- **Instructions for the task**: Take the material below and restate it word for word, stopping after the line in which "of [takeAll], the" occurs.

- **Supplied records**:
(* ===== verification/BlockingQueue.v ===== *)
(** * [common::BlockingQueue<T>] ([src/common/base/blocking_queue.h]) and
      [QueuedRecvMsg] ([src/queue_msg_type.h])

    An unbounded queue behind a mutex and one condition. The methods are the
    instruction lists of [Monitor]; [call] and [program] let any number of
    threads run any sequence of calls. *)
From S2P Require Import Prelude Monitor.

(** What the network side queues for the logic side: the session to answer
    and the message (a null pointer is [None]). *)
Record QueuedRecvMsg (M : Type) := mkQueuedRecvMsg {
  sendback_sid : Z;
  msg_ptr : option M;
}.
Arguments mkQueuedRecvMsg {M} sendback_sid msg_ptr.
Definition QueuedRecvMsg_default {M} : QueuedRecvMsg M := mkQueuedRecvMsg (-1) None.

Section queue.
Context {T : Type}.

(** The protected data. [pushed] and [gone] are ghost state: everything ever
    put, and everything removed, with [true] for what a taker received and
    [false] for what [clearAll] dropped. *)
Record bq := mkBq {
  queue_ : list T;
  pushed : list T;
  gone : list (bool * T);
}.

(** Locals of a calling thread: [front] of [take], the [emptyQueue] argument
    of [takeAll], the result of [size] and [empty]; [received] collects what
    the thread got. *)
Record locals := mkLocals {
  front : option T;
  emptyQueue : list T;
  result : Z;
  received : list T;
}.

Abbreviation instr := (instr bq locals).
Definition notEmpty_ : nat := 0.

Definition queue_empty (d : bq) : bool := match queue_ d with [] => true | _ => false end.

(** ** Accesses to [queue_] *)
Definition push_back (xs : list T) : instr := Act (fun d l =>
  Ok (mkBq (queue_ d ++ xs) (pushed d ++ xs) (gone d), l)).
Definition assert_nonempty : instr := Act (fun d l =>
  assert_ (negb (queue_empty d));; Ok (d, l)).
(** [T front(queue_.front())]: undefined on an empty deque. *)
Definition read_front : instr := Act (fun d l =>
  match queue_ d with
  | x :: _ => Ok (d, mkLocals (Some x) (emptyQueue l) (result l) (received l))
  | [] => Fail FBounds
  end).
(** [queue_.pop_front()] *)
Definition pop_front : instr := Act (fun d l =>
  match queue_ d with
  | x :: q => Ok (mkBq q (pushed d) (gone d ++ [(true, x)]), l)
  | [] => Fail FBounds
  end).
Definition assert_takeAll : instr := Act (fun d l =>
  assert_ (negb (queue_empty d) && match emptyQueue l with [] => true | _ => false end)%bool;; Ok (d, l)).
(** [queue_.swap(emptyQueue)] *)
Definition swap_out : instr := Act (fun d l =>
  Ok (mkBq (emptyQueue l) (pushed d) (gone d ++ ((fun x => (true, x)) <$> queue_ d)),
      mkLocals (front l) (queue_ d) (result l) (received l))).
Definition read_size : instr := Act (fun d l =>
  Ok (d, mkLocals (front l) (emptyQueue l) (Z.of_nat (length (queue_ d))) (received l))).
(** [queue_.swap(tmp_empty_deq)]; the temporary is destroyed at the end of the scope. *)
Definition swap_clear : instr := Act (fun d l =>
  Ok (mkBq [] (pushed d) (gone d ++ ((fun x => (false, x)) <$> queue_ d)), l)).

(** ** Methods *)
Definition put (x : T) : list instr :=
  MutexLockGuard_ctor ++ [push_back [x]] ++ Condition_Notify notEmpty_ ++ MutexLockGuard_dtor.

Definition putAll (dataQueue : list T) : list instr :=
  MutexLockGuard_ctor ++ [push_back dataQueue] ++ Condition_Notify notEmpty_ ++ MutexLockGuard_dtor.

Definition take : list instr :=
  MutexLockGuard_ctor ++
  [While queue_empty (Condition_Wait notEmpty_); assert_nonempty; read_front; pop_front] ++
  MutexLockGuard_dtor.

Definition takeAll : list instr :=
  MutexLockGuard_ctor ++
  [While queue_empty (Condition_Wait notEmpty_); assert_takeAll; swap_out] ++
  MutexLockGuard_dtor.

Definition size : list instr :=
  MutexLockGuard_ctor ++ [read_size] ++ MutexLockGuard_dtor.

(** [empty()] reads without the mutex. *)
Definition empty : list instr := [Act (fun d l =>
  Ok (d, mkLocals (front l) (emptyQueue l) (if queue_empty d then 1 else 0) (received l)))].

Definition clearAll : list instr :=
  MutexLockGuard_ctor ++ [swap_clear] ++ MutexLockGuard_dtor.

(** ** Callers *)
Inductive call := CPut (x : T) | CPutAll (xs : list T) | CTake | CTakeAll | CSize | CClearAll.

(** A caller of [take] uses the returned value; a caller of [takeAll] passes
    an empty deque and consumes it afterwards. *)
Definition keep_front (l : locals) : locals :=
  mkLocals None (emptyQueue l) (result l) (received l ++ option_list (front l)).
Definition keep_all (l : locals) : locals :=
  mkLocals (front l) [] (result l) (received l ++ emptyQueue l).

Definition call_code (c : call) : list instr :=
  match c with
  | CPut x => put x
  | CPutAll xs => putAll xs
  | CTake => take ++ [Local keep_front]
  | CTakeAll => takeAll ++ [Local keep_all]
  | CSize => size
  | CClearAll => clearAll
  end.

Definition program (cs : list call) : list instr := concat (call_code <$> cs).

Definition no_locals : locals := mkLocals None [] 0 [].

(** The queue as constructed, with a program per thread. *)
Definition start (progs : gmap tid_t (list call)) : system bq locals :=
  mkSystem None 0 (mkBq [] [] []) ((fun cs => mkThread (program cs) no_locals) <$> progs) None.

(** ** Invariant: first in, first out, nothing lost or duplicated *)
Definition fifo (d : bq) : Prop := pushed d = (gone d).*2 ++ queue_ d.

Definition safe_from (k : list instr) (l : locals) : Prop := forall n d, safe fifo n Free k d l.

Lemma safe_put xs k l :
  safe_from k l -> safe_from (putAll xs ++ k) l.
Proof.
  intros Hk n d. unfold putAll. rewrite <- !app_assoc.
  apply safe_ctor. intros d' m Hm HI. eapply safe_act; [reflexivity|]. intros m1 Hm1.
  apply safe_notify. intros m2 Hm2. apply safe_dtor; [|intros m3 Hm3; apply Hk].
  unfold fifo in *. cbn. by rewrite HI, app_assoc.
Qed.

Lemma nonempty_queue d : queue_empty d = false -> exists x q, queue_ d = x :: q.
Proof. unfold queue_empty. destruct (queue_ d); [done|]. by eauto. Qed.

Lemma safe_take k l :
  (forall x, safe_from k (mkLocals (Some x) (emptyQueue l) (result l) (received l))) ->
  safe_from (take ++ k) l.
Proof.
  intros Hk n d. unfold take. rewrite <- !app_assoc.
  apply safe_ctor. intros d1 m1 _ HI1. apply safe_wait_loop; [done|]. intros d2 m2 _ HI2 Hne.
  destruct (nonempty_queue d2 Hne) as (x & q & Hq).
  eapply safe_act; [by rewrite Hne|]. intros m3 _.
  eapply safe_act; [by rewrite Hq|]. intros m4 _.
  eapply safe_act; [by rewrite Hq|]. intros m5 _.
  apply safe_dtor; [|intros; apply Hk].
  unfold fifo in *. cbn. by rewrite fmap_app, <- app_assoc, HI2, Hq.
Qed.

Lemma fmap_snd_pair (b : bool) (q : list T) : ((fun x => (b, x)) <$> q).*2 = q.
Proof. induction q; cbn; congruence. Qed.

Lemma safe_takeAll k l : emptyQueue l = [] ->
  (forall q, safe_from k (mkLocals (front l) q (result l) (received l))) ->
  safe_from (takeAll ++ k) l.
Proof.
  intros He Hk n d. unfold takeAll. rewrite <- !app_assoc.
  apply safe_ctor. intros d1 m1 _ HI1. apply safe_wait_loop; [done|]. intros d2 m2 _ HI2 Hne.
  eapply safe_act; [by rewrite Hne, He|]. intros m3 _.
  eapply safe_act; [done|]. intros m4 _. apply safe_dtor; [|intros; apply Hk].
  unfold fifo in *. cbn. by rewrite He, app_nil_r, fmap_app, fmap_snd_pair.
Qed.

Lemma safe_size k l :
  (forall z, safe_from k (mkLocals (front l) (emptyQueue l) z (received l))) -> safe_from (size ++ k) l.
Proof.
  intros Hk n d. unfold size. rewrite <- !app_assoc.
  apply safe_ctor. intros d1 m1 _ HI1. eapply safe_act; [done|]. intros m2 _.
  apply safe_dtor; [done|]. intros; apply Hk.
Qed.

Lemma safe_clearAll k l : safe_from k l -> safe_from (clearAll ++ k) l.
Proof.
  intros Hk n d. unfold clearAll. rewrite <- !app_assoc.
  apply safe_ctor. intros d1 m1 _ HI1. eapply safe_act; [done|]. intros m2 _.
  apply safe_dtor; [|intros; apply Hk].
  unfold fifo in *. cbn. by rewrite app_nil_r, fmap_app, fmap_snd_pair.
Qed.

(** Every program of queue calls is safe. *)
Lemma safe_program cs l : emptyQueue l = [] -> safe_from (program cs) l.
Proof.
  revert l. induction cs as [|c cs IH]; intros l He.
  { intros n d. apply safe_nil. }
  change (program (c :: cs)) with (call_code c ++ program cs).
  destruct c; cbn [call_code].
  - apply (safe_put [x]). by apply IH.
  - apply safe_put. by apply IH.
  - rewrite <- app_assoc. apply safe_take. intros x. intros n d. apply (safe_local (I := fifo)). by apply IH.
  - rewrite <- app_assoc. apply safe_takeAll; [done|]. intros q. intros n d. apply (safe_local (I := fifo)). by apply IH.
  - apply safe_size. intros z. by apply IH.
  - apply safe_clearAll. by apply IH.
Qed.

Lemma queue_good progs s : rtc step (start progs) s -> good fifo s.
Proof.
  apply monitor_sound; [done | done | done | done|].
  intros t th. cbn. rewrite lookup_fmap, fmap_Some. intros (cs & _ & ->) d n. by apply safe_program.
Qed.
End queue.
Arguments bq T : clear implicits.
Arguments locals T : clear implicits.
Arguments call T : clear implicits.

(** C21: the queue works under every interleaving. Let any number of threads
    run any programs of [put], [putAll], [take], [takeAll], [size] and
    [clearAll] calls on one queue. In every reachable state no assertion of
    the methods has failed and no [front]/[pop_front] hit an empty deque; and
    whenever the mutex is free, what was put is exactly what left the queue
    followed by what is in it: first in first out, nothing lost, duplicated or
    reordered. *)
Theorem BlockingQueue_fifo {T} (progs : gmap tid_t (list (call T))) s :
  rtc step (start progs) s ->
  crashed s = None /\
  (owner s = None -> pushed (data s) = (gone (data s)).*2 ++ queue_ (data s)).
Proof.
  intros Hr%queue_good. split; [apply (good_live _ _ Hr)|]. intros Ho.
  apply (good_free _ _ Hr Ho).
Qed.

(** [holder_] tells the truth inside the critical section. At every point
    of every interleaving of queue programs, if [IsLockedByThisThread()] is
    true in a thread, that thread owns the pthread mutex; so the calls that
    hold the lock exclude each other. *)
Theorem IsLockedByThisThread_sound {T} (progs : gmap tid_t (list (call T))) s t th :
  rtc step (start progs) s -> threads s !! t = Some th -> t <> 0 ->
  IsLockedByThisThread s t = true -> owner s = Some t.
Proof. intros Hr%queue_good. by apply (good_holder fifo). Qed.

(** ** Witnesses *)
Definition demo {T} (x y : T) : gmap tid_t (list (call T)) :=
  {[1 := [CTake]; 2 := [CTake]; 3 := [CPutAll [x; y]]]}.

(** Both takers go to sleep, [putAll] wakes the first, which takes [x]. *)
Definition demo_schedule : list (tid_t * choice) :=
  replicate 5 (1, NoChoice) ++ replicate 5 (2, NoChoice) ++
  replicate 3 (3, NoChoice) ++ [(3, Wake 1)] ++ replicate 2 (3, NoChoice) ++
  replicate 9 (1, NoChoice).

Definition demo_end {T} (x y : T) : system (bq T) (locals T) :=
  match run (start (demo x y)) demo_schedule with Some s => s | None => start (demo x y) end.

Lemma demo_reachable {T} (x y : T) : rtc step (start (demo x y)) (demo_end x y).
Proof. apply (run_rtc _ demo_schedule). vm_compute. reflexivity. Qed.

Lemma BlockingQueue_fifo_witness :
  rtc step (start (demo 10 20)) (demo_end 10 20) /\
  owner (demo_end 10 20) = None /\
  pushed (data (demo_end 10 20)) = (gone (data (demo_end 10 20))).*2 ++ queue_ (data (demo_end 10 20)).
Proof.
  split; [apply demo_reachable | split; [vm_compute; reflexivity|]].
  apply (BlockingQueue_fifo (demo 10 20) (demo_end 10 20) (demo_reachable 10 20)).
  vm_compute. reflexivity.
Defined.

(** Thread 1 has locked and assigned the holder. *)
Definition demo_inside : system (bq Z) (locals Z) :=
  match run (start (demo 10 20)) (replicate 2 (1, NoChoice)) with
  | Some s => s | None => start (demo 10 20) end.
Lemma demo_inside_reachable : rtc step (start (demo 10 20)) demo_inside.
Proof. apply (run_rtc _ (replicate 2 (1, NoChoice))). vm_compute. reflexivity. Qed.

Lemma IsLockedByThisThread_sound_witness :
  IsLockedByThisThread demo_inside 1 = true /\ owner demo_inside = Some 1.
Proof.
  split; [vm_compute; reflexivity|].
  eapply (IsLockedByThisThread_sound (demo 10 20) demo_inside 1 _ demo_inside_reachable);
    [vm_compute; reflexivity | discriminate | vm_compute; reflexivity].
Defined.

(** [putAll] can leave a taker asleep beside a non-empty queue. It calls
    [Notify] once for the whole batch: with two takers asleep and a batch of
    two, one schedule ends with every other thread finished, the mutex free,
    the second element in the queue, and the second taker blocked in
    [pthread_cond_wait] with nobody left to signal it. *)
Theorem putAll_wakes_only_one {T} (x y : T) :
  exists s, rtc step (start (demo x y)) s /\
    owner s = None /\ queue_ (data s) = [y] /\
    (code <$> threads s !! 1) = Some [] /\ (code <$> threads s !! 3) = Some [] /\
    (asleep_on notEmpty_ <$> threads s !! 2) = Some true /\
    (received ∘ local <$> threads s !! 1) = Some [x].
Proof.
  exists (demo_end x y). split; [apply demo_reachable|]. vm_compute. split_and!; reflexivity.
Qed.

- **Answer space**:
(* ===== verification/BlockingQueue.v ===== *)
(** * [common::BlockingQueue<T>] ([src/common/base/blocking_queue.h]) and
      [QueuedRecvMsg] ([src/queue_msg_type.h])

    An unbounded queue behind a mutex and one condition. The methods are the
    instruction lists of [Monitor]; [call] and [program] let any number of
    threads run any sequence of calls. *)
From S2P Require Import Prelude Monitor.

(** What the network side queues for the logic side: the session to answer
    and the message (a null pointer is [None]). *)
Record QueuedRecvMsg (M : Type) := mkQueuedRecvMsg {
  sendback_sid : Z;
  msg_ptr : option M;
}.
Arguments mkQueuedRecvMsg {M} sendback_sid msg_ptr.
Definition QueuedRecvMsg_default {M} : QueuedRecvMsg M := mkQueuedRecvMsg (-1) None.

Section queue.
Context {T : Type}.

(** The protected data. [pushed] and [gone] are ghost state: everything ever
    put, and everything removed, with [true] for what a taker received and
    [false] for what [clearAll] dropped. *)
Record bq := mkBq {
  queue_ : list T;
  pushed : list T;
  gone : list (bool * T);
}.

(** Locals of a calling thread: [front] of [take], the [emptyQueue] argument
    of [takeAll], the result of [size] and [empty]; [received] collects what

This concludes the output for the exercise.